The medal is the oldest comprehensive science and technology award in the United States and past laureates include some of science’s most respected figures, such as Nikola Tesla, Pierre and Marie Curie and Albert Einstein. Previous Canadian recipients include Arthur B. McDonald, Janet Werker, and W. Richard Peltier.
Hebert is the fourth Canadian to receive the honour.
“It is thrilling to receive the 2024 Benjamin Franklin Medal in Earth and Environmental Science,” Hebert said. “Importantly, this award endorses a planetary research program led by Canada that is providing humanity with the knowledge required to better insulate biodiversity from global change.”
About Dr. Paul Hebert
An evolutionary biologist and often known as the “father of DNA barcoding,” Hebert is the founder and CEO of the Centre for Biodiversity Genomics (CBG) in the College of Biological Science at U of G, which now houses the world’s largest DNA archive for biodiversity and a massive image library of these species. Hebert’s revolutionary work includes inventing a genetic barcode capable of identifying all species on the planet and is leveraged by scientists through the not-for-profit International Barcode of Life (iBOL) Consortium based at the CBG.

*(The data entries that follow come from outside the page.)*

(* ===== verification/Panics.v ===== *)
(** Panic containment around SP1 calls: [crates/prover-executor/src/utils.rs].

    Every call into the SP1 SDK is wrapped so that a panic of the SDK becomes an
    error report instead of taking the service down.  The wrappers differ in where
    they run the call (inline, blocking pool, in place, as a future); what they
    return is the same. *)

From S2P Require Import Prelude.

Record Sp1PanicError : Type := { message : string }.

#[export] Instance Sp1PanicError_eq_dec : EqDecision Sp1PanicError.
Proof. solve_decision. Defined.

(** [impl From<Box<dyn Any + Send>> for Sp1PanicError]. *)
Definition sp1_panic_error_from (original_error : panic_payload) : Sp1PanicError :=
  {| message :=
       match original_error with
       | PayloadString message => message
       | PayloadStr message => message
       | PayloadOther => "<unknown message type>"
       end |}.

(** The [eyre::Report]s this program builds, as the terms that build them: from a
    caught panic, from another error (its text), or by adding a context message. *)
Inductive report : Type :=
  | ReportPanic (e : Sp1PanicError)
  | ReportMsg (msg : string)
  | ReportContext (ctx : string) (source : report).

#[export] Instance report_eq_dec : EqDecision report.
Proof. solve_decision. Defined.

(** [Display] of a report: the text of its outermost error. *)
Definition report_display (r : report) : string :=
  match r with
  | ReportPanic e => "Panic occurred during SP1 call: " +:+ message e
  | ReportMsg msg => msg
  | ReportContext ctx _ => ctx
  end.

(** [std::panic::catch_unwind]: the closure's own result is left untouched. *)
Definition catch_unwind {E R} (f : outcome E R) : panic_payload + (E + R) :=
  match f with
  | Ok r => inr (inr r)
  | Err e => inr (inl e)
  | Panic p => inl p
  end.

(** [sp1_fast(f)]: the closure returns [Result<R, E>]; its panics become reports.
    An infallible closure is one whose [E] is [Empty_set]. *)
Definition sp1_fast {E R} (f : outcome E R) : outcome report (E + R) :=
  match catch_unwind f with
  | inr r => Ok r
  | inl error => Err (ReportPanic (sp1_panic_error_from error))
  end.

(** [sp1_block_in_place(f)]: as [sp1_fast], with a context on the report. *)
Definition sp1_block_in_place {E R} (f : outcome E R) : outcome report (E + R) :=
  map_err (ReportContext "Failed running blocking task in place for SP1 call") (sp1_fast f).

(** The same for a closure with effects. *)
Definition io_block_in_place {W E R} (f : io W E R) : io W report (E + R) := λ w,
  let '(r, w') := f w in (sp1_block_in_place r, w').

(** [sp1_async(f)]: the future is polled to completion; its effects up to a panic
    remain. *)
Definition sp1_async {W E R} (f : io W E R) : io W report (E + R) := λ w,
  let '(r, w') := f w in (sp1_fast r, w').

(** tokio's blocking pool: runs a closure on another thread; joining it fails only
    when the runtime drops the task. *)
Class Tokio (W : Type) := {
  spawn_blocking {R : Type} : io W Empty_set R → io W string R;
}.

(** The closure given to [spawn_blocking] cannot fail or panic: [sp1_fast] has
    turned everything into a value. *)
Definition sp1_fast_closure {W E R} (f : io W E R) : io W Empty_set (report + (E + R)) :=
  λ w, let '(r, w') := f w in
       (Ok match catch_unwind r with
           | inr r => inr r
           | inl error => inl (ReportPanic (sp1_panic_error_from error))
           end, w').

(** [sp1_blocking(f)]. *)
Definition sp1_blocking {W} `{!Tokio W} {E R} (f : io W E R) : io W report (E + R) :=
  res ← io_map_err
          (λ join_error, ReportContext "Failed running blocking task for SP1 call"
                                       (ReportMsg join_error))
          (spawn_blocking (sp1_fast_closure f));
  match res with
  | inl error => throw error
  | inr r => mret r
  end.

(** The value of an infallible closure. *)
Definition infallible {R} (r : Empty_set + R) : R :=
  match r with
  | inl e => match e with end
  | inr r => r
  end.

(** [res?.map_err(g)?] on the nested result of a wrapped fallible closure, the outer
    report going through [f]. *)
Definition flatten {E E' R} (f : report → E') (g : E → E')
    (res : outcome report (E + R)) : outcome E' R :=
  match map_err f res with
  | Ok (inr r) => Ok r
  | Ok (inl e) => Err (g e)
  | Err e => Err e
  | Panic p => Panic p
  end.

Definition io_flatten {W E E' R} (f : report → E') (g : E → E')
    (m : io W report (E + R)) : io W E' R :=
  λ w, let '(r, w') := m w in (flatten f g r, w').

(** ** Containment *)

Section containment.
Context {W E R : Type}.

Lemma sp1_fast_spec (f : outcome E R) :
  sp1_fast f = match f with
               | Ok r => Ok (inr r)
               | Err e => Ok (inl e)
               | Panic p => Err (ReportPanic (sp1_panic_error_from p))
               end.
Proof. by destruct f. Qed.

Lemma flatten_sp1_fast_ok {E'} f g (m : outcome E R) r :
  flatten (E':=E') f g (sp1_fast m) = Ok r ↔ m = Ok r.
Proof. destruct m; cbn; split; congruence. Qed.

Lemma flatten_sp1_fast_no_panic {E'} f g (m : outcome E R) p :
  flatten (E':=E') f g (sp1_fast m) ≠ Panic p.
Proof. by destruct m. Qed.

Lemma io_flatten_sp1_async_ok {E'} f g (m : io W E R) w r w' :
  io_flatten (E':=E') f g (sp1_async m) w = (Ok r, w') ↔ m w = (Ok r, w').
Proof.
  unfold io_flatten, sp1_async. destruct (m w) as [[?|?|?] ?]; cbn; split; congruence.
Qed.

Lemma io_flatten_sp1_async_no_panic {E'} f g (m : io W E R) w :
  is_panic (io_flatten (E':=E') f g (sp1_async m) w).1 = false.
Proof. unfold io_flatten, sp1_async. by destruct (m w) as [[?|?|?] ?]. Qed.
End containment.

(** On a runtime that runs the closure and joins it, [sp1_blocking] is [sp1_async]. *)
Definition tokio_direct {W} : Tokio W :=
  {| spawn_blocking R f := λ w,
       match f w with
       | (Ok r, w') => (Ok r, w')
       | (Err e, _) => match e with end
       | (Panic p, w') => (Panic p, w')
       end |}.

Lemma sp1_blocking_direct {W E R} (f : io W E R) w :
  sp1_blocking (Tokio0:=tokio_direct) f w = sp1_async f w.
Proof.
  unfold sp1_blocking, sp1_async, sp1_fast_closure, mbind, io_bind, io_map_err. simpl.
  by destruct (f w) as [[?|?|?] ?].
Qed.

As the scientific director for iBOL, Hebert unites more than 1,000 researchers in 41 countries with a shared mission to build a global barcode reference library and illuminate biodiversity on a planetary scale. The project is set to become the largest life sciences data project in the world, with scientists using DNA barcoding to identify more species by 2030 than have been identified in the last 250 years through the traditional Linnaean taxonomic system.

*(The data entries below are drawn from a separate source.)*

Definition default_polygon_rollup_manager : Address := POLYGON_ROLLUP_MANAGER.
Definition default_global_exit_root_manager_v2_sovereign_chain : Address :=
  GLOBAL_EXIT_ROOT_MANAGER_L2_SOVEREIGN_CHAIN_ADDRESS.
Definition default_static_call_caller_address : Address := STATIC_CALL_CALLER_ADDRESS.
Definition default_evm_sketch_genesis : string := "mainnet".

Definition contracts_config_default `{!Urls} {E} : outcome E AggchainProofContractsConfig :=
  l1 ← l1_rpc_endpoint_default;
  l2_el ← default_l2_execution_layer_url;
  l2_cl ← default_l2_consensus_layer_url;
  Ok {| l1_rpc_endpoint := l1;
        l2_execution_layer_rpc_endpoint := l2_el;
        l2_consensus_layer_rpc_endpoint := l2_cl;
        cc_polygon_rollup_manager := default_polygon_rollup_manager;
        cc_global_exit_root_manager_v2_sovereign_chain :=
          default_global_exit_root_manager_v2_sovereign_chain;
        cc_static_call_caller_address := default_static_call_caller_address;
        cc_evm_sketch_genesis := default_evm_sketch_genesis |}.

Definition default_output_at_block_endpoint (env : Env) : string :=
  from_env_or_default Some env "L2_OUTPUT_AT_BLOCK_ENDPOINT" "optimism_outputAtBlock".

Section config.
Context {W : Type} `{Node W}.

Definition parse_evm_sketch_genesis (evm_sketch_genesis : string)
    : outcome ContractsError Genesis :=
  let evm_sketch_genesis := trim evm_sketch_genesis in
  if decide (evm_sketch_genesis = "") then
    Err (InvalidEvmSketchGenesisInput "evm sketch genesis input is empty")
  else
    let name := to_lowercase evm_sketch_genesis in
    if decide (name = "mainnet") then Ok Mainnet
    else if decide (name = "sepolia") then Ok Sepolia
    else if decide (name = "opmainnet") then Ok OpMainnet
    else if decide (name = "linea") then Ok Linea
    else if negb (path_exists evm_sketch_genesis) then
      Err (InvalidEvmSketchGenesisInput
             ("custom genesis json file does not exist: " +:+ evm_sketch_genesis))
    else
      genesis_json_str ← map_err InvalidEvmSketchGenesisInput (read_to_string evm_sketch_genesis);
      parsed_genesis ←
        map_err (λ e, InvalidEvmSketchGenesisInput ("could not parse json str: " +:+ e))
          (genesis_from_json genesis_json_str);
      Ok (Custom parsed_genesis).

“This award is a much-deserved recognition of Dr. Hebert’s completely transformative work. DNA barcoding technology has literally changed how we see and know life on Earth,” said Dr. Rene Van Acker, interim vice-president research. “He leads the world’s largest life sciences big data project and has created fundamental knowledge for all efforts to sustain and improve life.”
Please join us in congratulating Dr. Hebert on this tremendous achievement.